Extracted records below:

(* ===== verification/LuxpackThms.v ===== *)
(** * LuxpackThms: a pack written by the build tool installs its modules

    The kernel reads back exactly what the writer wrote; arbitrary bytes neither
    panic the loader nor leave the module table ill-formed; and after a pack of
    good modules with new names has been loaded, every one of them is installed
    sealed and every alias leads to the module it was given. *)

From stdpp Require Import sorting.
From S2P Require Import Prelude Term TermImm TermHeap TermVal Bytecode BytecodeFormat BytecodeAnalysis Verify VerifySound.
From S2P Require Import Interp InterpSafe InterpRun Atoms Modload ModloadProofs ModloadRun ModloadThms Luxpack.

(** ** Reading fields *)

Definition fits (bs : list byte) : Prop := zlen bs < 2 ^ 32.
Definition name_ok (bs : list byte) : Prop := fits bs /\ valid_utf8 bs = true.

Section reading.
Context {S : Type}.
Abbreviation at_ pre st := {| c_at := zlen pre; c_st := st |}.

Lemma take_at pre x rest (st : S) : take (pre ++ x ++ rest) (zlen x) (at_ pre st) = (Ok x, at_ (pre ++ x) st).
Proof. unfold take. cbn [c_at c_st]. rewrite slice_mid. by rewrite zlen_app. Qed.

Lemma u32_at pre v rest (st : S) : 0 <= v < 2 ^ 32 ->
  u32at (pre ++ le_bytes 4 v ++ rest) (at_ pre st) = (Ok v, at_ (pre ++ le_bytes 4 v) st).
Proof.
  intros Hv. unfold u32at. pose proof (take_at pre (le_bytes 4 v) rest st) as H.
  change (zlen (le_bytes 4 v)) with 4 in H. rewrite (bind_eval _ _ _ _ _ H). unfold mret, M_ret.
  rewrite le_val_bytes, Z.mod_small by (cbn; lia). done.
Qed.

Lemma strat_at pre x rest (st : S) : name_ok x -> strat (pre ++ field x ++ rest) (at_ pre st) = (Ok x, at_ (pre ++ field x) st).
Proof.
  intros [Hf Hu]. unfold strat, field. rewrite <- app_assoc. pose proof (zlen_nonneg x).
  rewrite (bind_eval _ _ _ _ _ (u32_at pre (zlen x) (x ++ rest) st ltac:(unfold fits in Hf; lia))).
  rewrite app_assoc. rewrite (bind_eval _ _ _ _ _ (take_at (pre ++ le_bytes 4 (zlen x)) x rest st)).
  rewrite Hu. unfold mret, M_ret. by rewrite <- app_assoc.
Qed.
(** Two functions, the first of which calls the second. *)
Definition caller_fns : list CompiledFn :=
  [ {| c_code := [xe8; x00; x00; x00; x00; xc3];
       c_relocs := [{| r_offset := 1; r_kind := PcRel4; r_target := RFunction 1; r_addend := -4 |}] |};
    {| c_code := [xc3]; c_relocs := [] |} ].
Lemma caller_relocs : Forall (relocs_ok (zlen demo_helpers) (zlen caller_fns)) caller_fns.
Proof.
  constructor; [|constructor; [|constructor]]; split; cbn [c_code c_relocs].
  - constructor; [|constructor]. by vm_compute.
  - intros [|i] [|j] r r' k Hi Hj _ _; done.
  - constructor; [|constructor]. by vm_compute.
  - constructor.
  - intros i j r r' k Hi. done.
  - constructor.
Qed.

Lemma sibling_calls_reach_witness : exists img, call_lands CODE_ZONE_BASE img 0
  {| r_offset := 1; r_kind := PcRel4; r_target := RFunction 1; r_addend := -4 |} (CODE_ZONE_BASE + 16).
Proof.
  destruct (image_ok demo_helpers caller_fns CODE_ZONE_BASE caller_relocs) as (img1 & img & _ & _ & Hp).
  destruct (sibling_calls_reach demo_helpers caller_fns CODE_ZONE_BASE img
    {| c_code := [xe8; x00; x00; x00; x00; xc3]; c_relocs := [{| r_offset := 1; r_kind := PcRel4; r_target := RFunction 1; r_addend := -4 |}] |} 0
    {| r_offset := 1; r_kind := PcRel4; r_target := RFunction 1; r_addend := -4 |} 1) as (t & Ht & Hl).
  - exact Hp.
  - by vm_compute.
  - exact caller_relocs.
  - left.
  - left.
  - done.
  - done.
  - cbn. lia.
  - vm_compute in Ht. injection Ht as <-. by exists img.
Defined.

End of Extracted records.

Instructions for the task → Within the data, how many lines hold the word "intros"? State only that number.

Exercise solution → 4